__Your objective__: Please quote exactly the lines below from the line containing "r]; [reflexivity|]. cbn [noWhiteSpace] in H." to the line containing "induction s as [|c r IH]; [reflexivity|]. cbn [noWhiteSpace]", both lines included, and nothing else.

Source data below:

(** A visit of Ann Lee with the fields that the record preview requires. *)
Definition annLeeVisit (t : Z) (minutes : value) : StudentRecord :=
  [ (studentName, VStr "Ann Lee"); (schoolName, VStr "Oak Middle"); (age, VNum 12);
    (isAdult, VBool false); (gender, VStr "F"); (checkedIn, VBool true);
    (checkInDate, VDate (ValidDate t)); (elapsedTime, minutes) ].

(** The order of the entries of a record: by check-in time, else check-out
    time, else the epoch. *)
Definition entryBefore (a b : Entry.t) : Prop := entryTime a <= entryTime b.

(** The records of the sheet that bear a given preview key. *)
Definition recordsOfKey (key : string) (students : list StudentRecord)
  : list StudentRecord :=
  filter (fun s => String.eqb (previewKey s) key) students.

(** A text without white space at either end. *)
Definition isTrimmed (s : string) : bool := String.eqb (Js.trim s) s.

(** What the row parser may leave in a field: a flag or [null] in the
    three flags; a number or [null] in the numeric fields; a valid date or
    [null] in the three dates; a trimmed text in the text fields, the team
    number among them; and nothing in the fields to which no header is
    mapped. Every field may be absent. *)
Definition fieldShape (k : ColumnKey) (v : value) : bool :=
  match k with
  | checkedIn | checkedOut | isAdult =>
      match v with VUndefined | VNull | VBool _ => true | _ => false end
  | age | siblings | parentsGuardians | elapsedTime =>
      match v with VUndefined | VNull | VNum _ => true | _ => false end
  | firstVisitDate | checkInDate | checkOutDate =>
      match v with VUndefined | VNull | VDate (ValidDate _) => true | _ => false end
  | firstName | lastName | yearsWithJsac | heardAbout | visitsPastMonth
  | visitsPastQuarter | visitsPastYear | checkInDates =>
      match v with VUndefined => true | _ => false end
  | _ =>
      match v with VUndefined => true | VStr s => isTrimmed s | _ => false end
  end.



(** The label of the week that starts at [start]: its first and its
    seventh day. *)
Definition weekLabel (start : Z) : string :=
  fmtUTC start ++ " - " ++ fmtUTC (start + 6 * JsDate.msPerDay).

(** The comparison of the host orders the names: any two names are
    comparable, and the order is transitive. *)
Definition collates (host : Host) : Prop :=
  (forall a b, localeCompare host a b <= 0 \/ localeCompare host b a <= 0)
  /\ (forall a b c,
        localeCompare host a b <= 0 -> localeCompare host b c <= 0 ->
        localeCompare host a c <= 0).

(** The order of the active list: by name, under the comparison of the
    host. *)
Definition nameBefore (host : Host) (a b : Active.t) : Prop :=
  localeCompare host (Active.name a) (Active.name b) <= 0.

(** The labels of the header row of a sheet. *)
Definition headerLabelsOf (rows : list (list cell)) : list string :=
  map cellLabel (nth (bestHeaderIndex rows) rows []).

(** The cell that a data row holds under the header [h]: that of the last
    column so labelled in which the row has a cell. *)
Definition cellUnder (h : string) (headerLabels : list string) (row : list cell)
  : option cell :=
  option_map snd
    (find
       (fun column =>
          String.eqb (fst column) h
          && match snd column with CUndefined => false | _ => true end)
       (rev (combine headerLabels row))).

(* ================================================================== *)
(** * Properties *)

(** ** Header normalisation *)

Lemma isKeyChar_inert (c : ascii) :
  isKeyChar c = true ->
  Js.toLowerChar c = c
  /\ (Js.code c =? 10)%N = false
  /\ (Js.code c =? 13)%N = false
  /\ (Js.code c =? 40)%N = false
  /\ Ascii.eqb "&" c = false
  /\ Js.isWhiteSpace c = false.
Proof.
  destruct c as [[] [] [] [] [] [] [] []]; vm_compute; intro H;
    solve [ discriminate H | repeat split; reflexivity ].
Qed.

Lemma keepKeyChars_allKeyChars (s : string) : allKeyChars (keepKeyChars s) = true.
Proof.
  induction s as [|c r IH]; simpl; [reflexivity|].
  destruct (isKeyChar c) eqn:E; simpl; [rewrite E|]; assumption.
Qed.

Lemma toLowerCase_key (s : string) : allKeyChars s = true -> Js.toLowerCase s = s.
Proof.
  induction s as [|c r IH]; simpl; [reflexivity|].
  intros [Hc Hr]%andb_prop.
  destruct (isKeyChar_inert c Hc) as (-> & _). now rewrite IH.
Qed.

Lemma collapseNewlines_key (s : string) (b : bool) :
  allKeyChars s = true -> collapseNewlines b s = s.
Proof.
  revert b; induction s as [|c r IH]; intros b; simpl; [reflexivity|].
  intros [Hc Hr]%andb_prop.
  destruct (isKeyChar_inert c Hc) as (_ & -> & -> & _). simpl.
  now rewrite IH.
Qed.

Lemma stripParens_key (s : string) : allKeyChars s = true -> stripParens false s = s.
Proof.
  induction s as [|c r IH]; simpl; [reflexivity|].
  intros [Hc Hr]%andb_prop.
  destruct (isKeyChar_inert c Hc) as (_ & _ & _ & -> & _). simpl.
  now rewrite IH.
Qed.

Lemma replaceAmp_key (s : string) : allKeyChars s = true -> replaceAmp 0 s = s.
Proof.
  induction s as [|c r IH]; [reflexivity|].
  cbn [allKeyChars replaceAmp Js.startsWith].
  intros [Hc Hr]%andb_prop.
  destruct (isKeyChar_inert c Hc) as (_ & _ & _ & _ & -> & _).
  cbn [andb]. now rewrite IH.
Qed.

Lemma keepKeyChars_key (s : string) : allKeyChars s = true -> keepKeyChars s = s.
Proof.
  induction s as [|c r IH]; simpl; [reflexivity|].
  intros [Hc Hr]%andb_prop. rewrite Hc. now rewrite IH.
Qed.

Lemma trim_noWhiteSpace (s : string) : noWhiteSpace s = true -> Js.trim s = s.
Proof.
  intros H. unfold Js.trim.
  assert (Hs : Js.trimStart s = s).
  { destruct s as [|c r]; [reflexivity|]. cbn [noWhiteSpace] in H.
    apply andb_prop in H as [Hc _]. cbn [Js.trimStart].
    now destruct (Js.isWhiteSpace c). }
  rewrite Hs. clear Hs.
  induction s as [|c r IH]; [reflexivity|]. cbn [noWhiteSpace] in H.
  apply andb_prop in H as [Hc Hr]. cbn [Js.trimEnd]. rewrite (IH Hr).
  destruct (Js.isWhiteSpace c); [discriminate Hc|]. now destruct r.
Qed.

Lemma allKeyChars_noWhiteSpace (s : string) :
  allKeyChars s = true -> noWhiteSpace s = true.
Proof.
  induction s as [|c r IH]; [reflexivity|]. cbn [allKeyChars noWhiteSpace].
  intros [Hc Hr]%andb_prop.
  destruct (isKeyChar_inert c Hc) as (_ & _ & _ & _ & _ & ->). now rewrite IH.
Qed.

Lemma trim_key (s : string) : allKeyChars s = true -> Js.trim s = s.
Proof. intros H. now apply trim_noWhiteSpace, allKeyChars_noWhiteSpace. Qed.

(** A normalised key is made of lower-case letters, digits and question
    marks only. *)
Lemma normalizeHeaderKey_allKeyChars (s : string) :
  allKeyChars (normalizeHeaderKey s) = true.
Proof.
  unfold normalizeHeaderKey.
  rewrite trim_key; apply keepKeyChars_allKeyChars.
Qed.

Lemma normalizeHeaderKey_key (k : string) :
  allKeyChars k = true -> normalizeHeaderKey k = k.
Proof.
  intros H. unfold normalizeHeaderKey.
  rewrite (toLowerCase_key k H), (collapseNewlines_key k false H),
    (stripParens_key k H), (replaceAmp_key k H), (keepKeyChars_key k H).
  now apply trim_key.
Qed.

(** C9. Header normalisation is idempotent: normalising a key that is
    already normalised gives the key back, for every string. *)
Theorem normalizeHeaderKey_idempotent (s : string) :
  normalizeHeaderKey (normalizeHeaderKey s) = normalizeHeaderKey s.
Proof.
  apply normalizeHeaderKey_key, normalizeHeaderKey_allKeyChars.
Qed.

(* ================================================================== *)
(** ** Calendar arithmetic *)

Module JsDateFacts.
Import JsDate.

Ltac divlia := unfold msPerDay, msPerHour, msPerMinute in *; Z.div_mod_to_equations; lia.

Lemma Day_MakeDate (day tm : Z) :
  0 <= tm < msPerDay -> Day (MakeDate day tm) = day.
Proof. unfold Day, MakeDate. intros H. divlia. Qed.


(** Four hundred times the first day of a year, within two days of the
    mean. *)
Lemma DayFromYear_mean (y : Z) :
  146097 * (y - 1970) - 506 <= 400 * DayFromYear y <= 146097 * (y - 1970) + 589.
Proof. unfold DayFromYear. divlia. Qed.

(** [yearFromDay d] is the year whose days include [d]. *)
Lemma yearFromDay_spec (d : Z) :
  DayFromYear (yearFromDay d) <= d < DayFromYear (yearFromDay d + 1).
Proof.
  unfold yearFromDay.
  set (q := (400 * d) / 146097).
  assert (Hq : 146097 * q <= 400 * d < 146097 * (q + 1)) by (subst q; divlia).
  pose proof (DayFromYear_mean (1970 + q + 1 + 1)) as H2.
  pose proof (DayFromYear_mean (1970 + q - 1)) as H0.
  destruct (Z.leb_spec (DayFromYear (1970 + q + 1)) d) as [L1|L1].
  - lia.
  - destruct (Z.leb_spec (DayFromYear (1970 + q)) d) as [L2|L2].
    + lia.
    + replace (1970 + q - 1 + 1) with (1970 + q) by lia. lia.
Qed.

Lemma DayFromYear_succ (y : Z) :
  DayFromYear (y + 1) = DayFromYear y + (if isLeapYear y then 366 else 365).
Proof.
  unfold DayFromYear, isLeapYear.
  destruct (Z.eqb_spec (y mod 4) 0), (Z.eqb_spec (y mod 100) 0),
    (Z.eqb_spec (y mod 400) 0); cbn [andb orb negb]; divlia.
Qed.

Lemma DayFromYear_mono (y1 y2 : Z) : y1 <= y2 -> DayFromYear y1 <= DayFromYear y2.
Proof. unfold DayFromYear. intros H. divlia. Qed.

(** The year of a day is determined by the bracket it lies in. *)
Lemma yearFromDay_unique (d y : Z) :
  DayFromYear y <= d < DayFromYear (y + 1) -> yearFromDay d = y.
Proof.
  intros [Hlo Hhi]. pose proof (yearFromDay_spec d) as [Slo Shi].
  destruct (Z.lt_trichotomy (yearFromDay d) y) as [Hlt|[Heq|Hgt]]; [|exact Heq|].
  - pose proof (DayFromYear_mono (yearFromDay d + 1) y ltac:(lia)). lia.
  - pose proof (DayFromYear_mono (y + 1) (yearFromDay d) ltac:(lia)). lia.
Qed.

Lemma MonthFromTime_range (t : Z) : 0 <= MonthFromTime t <= 11.
Proof.
  unfold MonthFromTime.
  repeat match goal with |- context [if ?b then _ else _] => destruct b end; lia.
Qed.

Lemma MakeDay_month_index (y m dt : Z) :
  0 <= m <= 11 ->
  MakeDay y m dt = DayFromYear y + monthStart m (if isLeapYear y then 1 else 0) + dt - 1.
Proof.
  intros H. unfold MakeDay.
  replace (m / 12) with 0 by divlia. replace (m mod 12) with m by divlia.
  now rewrite Z.add_0_r.
Qed.

(** The day number of a time value from its year, month and date. *)
Lemma MakeDay_fields (t dt : Z) :
  MakeDay (YearFromTime t) (MonthFromTime t) dt = Day t - DateFromTime t + dt.
Proof.
  rewrite MakeDay_month_index by apply MonthFromTime_range.
  unfold DateFromTime, DayWithinYear, InLeapYear. lia.
Qed.

(** Setting the day of the month moves the time value by whole days. *)
Lemma setUTCDate_shift (t k : Z) :
  setUTCDate t (DateFromTime t + k) = t + k * msPerDay.
Proof.
  unfold setUTCDate. rewrite MakeDay_fields.
  unfold MakeDate, Day, TimeWithinDay. divlia.
Qed.

Lemma Day_shift (t k : Z) : Day (t + k * msPerDay) = Day t + k.
Proof. unfold Day. divlia. Qed.

Lemma TimeWithinDay_shift (t k : Z) : TimeWithinDay (t + k * msPerDay) = TimeWithinDay t.
Proof. unfold TimeWithinDay. divlia. Qed.

End JsDateFacts.

(* ================================================================== *)
(** ** Weekly activity *)

Section WeekStart.
Import JsDate JsDateFacts.

Lemma weekStartMs_eq (host : Host) (t : Z) :
  let date := UTC (getFullYear host t) (getMonth host t) (getDate host t) 0 0 0 0 in
  weekStartMs host t = date + (1 - dayNumOf date) * msPerDay.
Proof.
  cbv zeta. unfold weekStartMs. rewrite <- setUTCDate_shift. f_equal. lia.
Qed.

Lemma UTC_midnight (y m d : Z) : UTC y m d 0 0 0 0 = MakeDay (fullYear y) m d * msPerDay.
Proof. unfold UTC, MakeDate, MakeTime. lia. Qed.

(** The key of a weekly bucket is a Monday at 00:00 UTC, whatever the
    host and the date. *)
Lemma weekStartMs_monday (host : Host) (t : Z) :
  WeekDay (weekStartMs host t) = 1 /\ TimeWithinDay (weekStartMs host t) = 0.
Proof.
  rewrite weekStartMs_eq. cbv zeta. rewrite UTC_midnight.
  set (n := MakeDay _ _ _). unfold dayNumOf, WeekDay.
  replace (Day (n * msPerDay)) with n by (unfold Day; divlia).
  split.
  - rewrite Day_shift. replace (Day (n * msPerDay)) with n by (unfold Day; divlia).
    destruct (Z.eqb_spec ((n + 4) mod 7) 0); divlia.
  - rewrite TimeWithinDay_shift. unfold TimeWithinDay. divlia.
Qed.

(** The key is the Monday of the week of the local calendar day: the day
    itself on a Monday, six days before it on a Sunday. (Years 0 to 99
    aside, which [Date.UTC] reads as 1900 to 1999.) *)
Lemma weekStartMs_of_local_day (host : Host) (t : Z) :
  let n := Day (LocalTime host t) in
  ~ (0 <= YearFromTime (LocalTime host t) <= 99) ->
  weekStartMs host t = (n - (n + 3) mod 7) * msPerDay.
Proof.
  cbv zeta. intros Hy. rewrite weekStartMs_eq. cbv zeta. rewrite UTC_midnight.
  unfold getFullYear, getMonth, getDate.
  replace (fullYear (YearFromTime (LocalTime host t)))
    with (YearFromTime (LocalTime host t))
    by (unfold fullYear;
        destruct (Z.leb_spec 0 (YearFromTime (LocalTime host t))),
          (Z.leb_spec (YearFromTime (LocalTime host t)) 99); cbn [andb]; lia).
  rewrite MakeDay_fields.
  set (n := Day (LocalTime host t)).
  replace (n - DateFromTime (LocalTime host t) + DateFromTime (LocalTime host t))
    with n by lia.
  unfold dayNumOf, WeekDay.
  replace (Day (n * msPerDay)) with n by (unfold Day; divlia).
  destruct (Z.eqb_spec ((n + 4) mod 7) 0); divlia.
Qed.
(** The link [/t/l] (to [/d]) copied onto the link [/s/l] (to [/d/x]). *)
Lemma onLink_refuses_link_below_source_target_witness :
  fs_readlink "/t/l" world_links = SysOk "/d" /\
  fs_readlink "/s/l" world_links = SysOk "/d/x" /\
  Copy.isSrcSubdir "/d" "/d/x" = true /\
  (raises (fst (Copy.onLink (Some (mkStats KSymbolicLink 41471 0 0 1 4))
                  "/t/l" "/s/l" (mkSt world_links [])))
     ERR_FS_COPY_TO_SUBDIRECTORY EINVAL "/s/l" /\
   snd (Copy.onLink (Some (mkStats KSymbolicLink 41471 0 0 1 4))
          "/t/l" "/s/l" (mkSt world_links []))
   = mkSt world_links []) /\
  exists e,
    raises (@Throw unit e) ERR_FS_COPY_TO_SUBDIRECTORY EINVAL "/s/l" /\
    CopySync.onLink (Some (mkStats KSymbolicLink 41471 0 0 1 4))
      "/t/l" "/s/l" no_opts (mkSt world_links [])
    = (Throw e, mkSt world_links []) /\
    forall cb,
      CopyCb.onLink (Some (mkStats KSymbolicLink 41471 0 0 1 4))
        "/t/l" "/s/l" no_opts cb (mkSt world_links [])
      = cb (CbErr e) (mkSt world_links []).
Proof.
  pose proof (onLink_refuses_link_below_source_target
                (mkStats KSymbolicLink 41471 0 0 1 4) "/t/l" "/s/l" no_opts
                (mkSt world_links []) "/d" "/d/x" eq_refl eq_refl)
    as [Hpromise Hothers].
  split; [reflexivity|]. split; [reflexivity|]. split; [reflexivity|].
  split; [apply Hpromise; reflexivity|].
  apply Hothers. left. reflexivity.
Defined.

(** The link [/s/l] (to [/d/x]) copied over the link [/t/l] (to [/e]) with
    no flag set: [/t/l] is unlinked and linked anew. *)
Lemma onLink_replaces_a_link_whatever_the_flags_witness :
  force no_opts = false /\ overwrite no_opts = false /\
  fs_readlink "/s/l" world_unrelated_links = SysOk "/d/x" /\
  fs_readlink "/t/l" world_unrelated_links = SysOk "/e" /\
  trace (snd (Copy.onLink (Some (mkStats KSymbolicLink 41471 0 0 1 6))
                "/s/l" "/t/l" (mkSt world_unrelated_links [])))
  = [EvUnlink "/t/l"; EvSymlink "/d/x" "/t/l"] /\
  trace (snd (CopySync.onLink (Some (mkStats KSymbolicLink 41471 0 0 1 6))
                "/s/l" "/t/l" no_opts (mkSt world_unrelated_links [])))
  = [EvUnlink "/t/l"; EvSymlink "/d/x" "/t/l"] /\
  final_trace
    (CopyCb.onLink (Some (mkStats KSymbolicLink 41471 0 0 1 6))
       "/s/l" "/t/l" no_opts (fun r s => Called r s)
       (mkSt world_unrelated_links []))
  = Some [EvUnlink "/t/l"; EvSymlink "/d/x" "/t/l"].
Proof.
  pose proof (onLink_replaces_a_link_whatever_the_flags
                (mkStats KSymbolicLink 41471 0 0 1 6) "/s/l" "/t/l" no_opts
                (mkSt world_unrelated_links []) "/d/x" "/e" eq_refl eq_refl)
    as H.
  cbv zeta in H. destruct H as (Hp & Hs & Hc).
  split; [reflexivity|]. split; [reflexivity|].
  split; [reflexivity|]. split; [reflexivity|].
  rewrite (Hp (mkStats KDirectory 16877 0 0 1 8) eq_refl eq_refl eq_refl).
  rewrite (Hs (mkStats KDirectory 16877 0 0 1 9) eq_refl eq_refl eq_refl).
  rewrite (Hc eq_refl eq_refl).
  split; [reflexivity|]. split; reflexivity.
Defined.

(** Copying the directory [/k] to [/out] in a world without links. *)
Lemma blocking_and_promise_agree_without_links_witness :
  link_free world_two /\
  CopySync.copySyncFn 8 "/k" "/out" overwrite_opts (mkSt world_two [])
  = Copy.copyFn 8 "/k" "/out" overwrite_opts (mkSt world_two []).
Proof.
  assert (HI : link_free world_two) by reflexivity.
  split; [exact HI|].
  apply (blocking_and_promise_agree_without_links link_free 8 "/k" "/out"
           overwrite_opts (mkSt world_two [])).
  - intros p w s Hw Hs. exact (stat_link_free false cwd0 p w s Hw Hs).
  - intros p r w Hw. exact (mkdir_link_free cwd0 p r w Hw).
  - intros p w Hw. exact (unlink_link_free cwd0 p w Hw).
  - intros s d w Hw. exact (copyFile_link_free cwd0 s d w Hw).
  - intros p m w Hw. exact (chmod_link_free cwd0 p m w Hw).
  - exact HI.
  - reflexivity.
  - reflexivity.
  - intros code H. discriminate H.
Defined.

(** The root [/] resolves to no component: it cannot be copied to
    [/out]. *)
Lemma directory_is_never_copied_below_itself_witness :
  Copy.normalizePathToArray "/" = [] /\
  Copy.isSrcSubdir "/" "/out" = true /\
  exists e,
    Copy.checkPaths "/" "/out" no_opts (mkSt world_two [])
    = (Throw e, mkSt world_two []) /\
    Copy.copyFn 8 "/" "/out" no_opts (mkSt world_two [])
    = (Throw e, mkSt world_two ([] ++ warning_events no_opts)) /\
    CopySync.copySyncFn 8 "/" "/out" no_opts (mkSt world_two [])
    = (Throw e, mkSt world_two ([] ++ warning_events no_opts)) /\
    CopyCb.copyPromises 8 "/" "/out" no_opts (mkSt world_two [])
    = Called (CbErr e) (mkSt world_two ([] ++ console_warning_events no_opts)).
Proof.
  assert (Harr : Copy.normalizePathToArray "/" = []) by reflexivity.
  split; [exact Harr|].
  split; [exact (isSrcSubdir_no_components "/" "/out" Harr)|].
  exact (directory_is_never_copied_below_itself 8 "/" "/out" no_opts
           (mkSt world_two []) (mkStats KDirectory 16877 0 0 1 1)
           eq_refl eq_refl (isSrcSubdir_no_components "/" "/out" Harr)).
Defined.

(** [/k/a.txt] copied over the existing [/out/a.txt] with the overwrite
    flags set. *)
Lemma file_copy_is_the_same_in_every_dialect_witness :
  let run :=
    Copy.getStatsForCopy 1 (Some (mkStats KFile 33188 11 21 1 6))
      "/k/a.txt" "/out/a.txt" overwrite_opts (mkSt world_existing []) in
  CopySync.getStats 1 (Some (mkStats KFile 33188 11 21 1 6))
    "/k/a.txt" "/out/a.txt" overwrite_opts (mkSt world_existing [])
  = run /\
  forall cb,
    CopyCb.getStatsForCopy 1 (Some (mkStats KFile 33188 11 21 1 6))
      "/k/a.txt" "/out/a.txt" overwrite_opts cb (mkSt world_existing [])
    = delivered_run run cb.
Proof.
  exact (file_copy_is_the_same_in_every_dialect 0
           (Some (mkStats KFile 33188 11 21 1 6)) "/k/a.txt" "/out/a.txt"
           overwrite_opts (mkSt world_existing [])
           (mkStats KFile 33188 10 20 1 4) eq_refl eq_refl eq_refl eq_refl).
Defined.

(** A filter that is constantly true, on the copy of [/k] to [/out]. *)
Lemma accepting_filter_is_no_filter_witness :
  Copy.copyFn 8 "/k" "/out" (with_filter no_opts (Some accept_all_filter))
    (mkSt world_two [])
  = Copy.copyFn 8 "/k" "/out" (with_filter no_opts None) (mkSt world_two [])
  /\
  CopySync.copySyncFn 8 "/k" "/out"
    (with_filter no_opts (Some accept_all_filter)) (mkSt world_two [])
  = CopySync.copySyncFn 8 "/k" "/out" (with_filter no_opts None)
      (mkSt world_two []) /\
  CopyCb.copyPromises 8 "/k" "/out"
    (with_filter no_opts (Some accept_all_filter)) (mkSt world_two [])
  = CopyCb.copyPromises 8 "/k" "/out" (with_filter no_opts None)
      (mkSt world_two []).
Proof.
  exact (accepting_filter_is_no_filter no_opts accept_all_filter
           (fun _ _ _ => eq_refl) 8 "/k" "/out" (mkSt world_two [])).
Defined.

End of Source data.

__Answer for the task__:
  { destruct s as [|c r]; [reflexivity|]. cbn [noWhiteSpace] in H.
    apply andb_prop in H as [Hc _]. cbn [Js.trimStart].
    now destruct (Js.isWhiteSpace c). }
  rewrite Hs. clear Hs.
  induction s as [|c r IH]; [reflexivity|]. cbn [noWhiteSpace] in H.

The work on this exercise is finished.